By now it was properly chucking it down, but the Tiergarten is so wonderfully wooded that you don’t get particularly wet, and get to enjoy that rare sound for an urban rambler of heavy rain bouncing on a canopy of leaves.  In the middle of the afternoon, I was one of very few amblers through this inner city haven, tracking along wide avenues of gravel cut through with little paths labelled up in that gothic font you associate with bad Hollywood movies set in Germany during the 1920s, but which is actually a thing, and kinda cute.
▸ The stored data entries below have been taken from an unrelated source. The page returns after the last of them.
(** * Kleinblatt production planner

    A shallow embedding of the scheduling core of the planner
    (database.py, models.py and the order dialogs of weekly_view.py and
    main.py), with the properties of its specification stated and
    settled against it.

    Conventions of the embedding.
    - A [datetime.date] is its proleptic Gregorian ordinal
      ([date.toordinal()]), an integer; [timedelta(days=n)] arithmetic is
      integer addition.  The embedding leaves out the [OverflowError] of
      dates outside the years 1..9999.
    - A Python [str] is its list of Unicode code points.
    - A Python [float] is kept abstract (class [PyFloat]): the planner
      only parses amounts, compares them with zero, stores them and lets
      the database add them up.
    - A database table is a finite map from the integer primary key to
      the row; a new row gets the key [max + 1], as SQLite's rowid does.
    - A raised exception is a value of [exn]; [db.atomic()] rolls the
      store back when its body raises and commits when the body is left
      normally, including by [return]. *)

From Stdlib Require Import ZArith List Lia Permutation.
From Stdlib Require Import Ascii String.
From stdpp Require Import gmap list sorting.

Local Open Scope Z_scope.

(** ** Python values *)

Module Py.

Definition date := Z.
Definition datetime := Z.
Definition uuid := Z.
Definition str := list N.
Bang smack in the middle of the Tiergarten is the Victory Column – another one of those mid-Victorian European imperial spikes raised up in triumph, in this case of the Prussians over the Danes, and fairly quickly over a whole host of other people as Bismarck unified Germany.  There wasn’t anyone around, so I sorta missed that you could go up inside, but wandering below was delighted to find that the tunnels which pass beneath it and the traffic roundabout that rings it, are full of nesting birds.  Baby swallows and sparrows glared mutely from above the light fittings that their parents had made home, while you had to duck to avoid swooping birds coming home at the tunnel entrances and exits.  One woman had also discovered the accoustic wonders of an empty, underground space, and kept singing snatches of opera as I trailed the sound of her voice beneath the column.

War memorials are a tricky number in Berlin.  Arguably they’re a tricky number anywhere, from the statues to Confederate generals in the USA to our good ol’ fashioned breed of British colonialisers and racists (hello, Cecil Rhodes) celebrated across the UK.  In Berlin this is at least a conversation that has happened and is still happening, and bumping into the Soviet War Memorial – complete with Russian tanks on plinths – was a reminder of how history is still used so much to define our present day identities.

Brandenburg Gate sits at the end of a wide avenue through the Tiergarten, and the avenue had been used for a piss-up.  Tents stood wet and empty, waiting for the evening.  Kebab shops and more currywurst was waiting for a night of party, and while I couldn’t quite guess what the occassion was, I would have put reasonable money on it involving football, which made Germany crashing out a few days later extra rubbish.

Pass round to the other side of the gate, and there are a lot of tourists, umbrellas blowing away in the wind as they try to take photos of mostly themselves, and sometimes the surrounding government architecture – but mostly themselves.

Alas, no time to linger, as the evening was spent apologising for Brexit to a very polite room of sympathetic people.  Wandering home from that as the sun greyed out on the western horizon behind a tree-filled, low horizon, the city felt alive, interesting, full of voices, safe and able to change character within a moment – all things I like.

The following morning opened with torrential downpour, from which I hid in a cafe where the waiters were just a little too busy to indulge my German.  A huge construction site on the north of the river was pointed out to me by one of my hosts with a sad tut and shaking of her head: “They’re rebuilding a castle.  They don’t know what they going to put in it, though.  But they’re rebuilding anyway.”

Swinging past the Bundestag, I at least hoped they’d do something as impressive as German’s parliament building, with its mixture of the old and new, ideas about democracy built into the very design of the place.  Then north to Hauptbahnhof, not trusting in the bus drivers of Berlin to venture near Alexanderplatz except on a whim, through a teaming station of concrete and angles sat in the middle of what’s still an urban building site, and into the battle for the bus to Tegel.  Two over-full buses later and one driver who was rude in any language, I made it to the airport in time to watch a spontaneous Tango lesson in the departures lounge, and head home, ready for more adventure.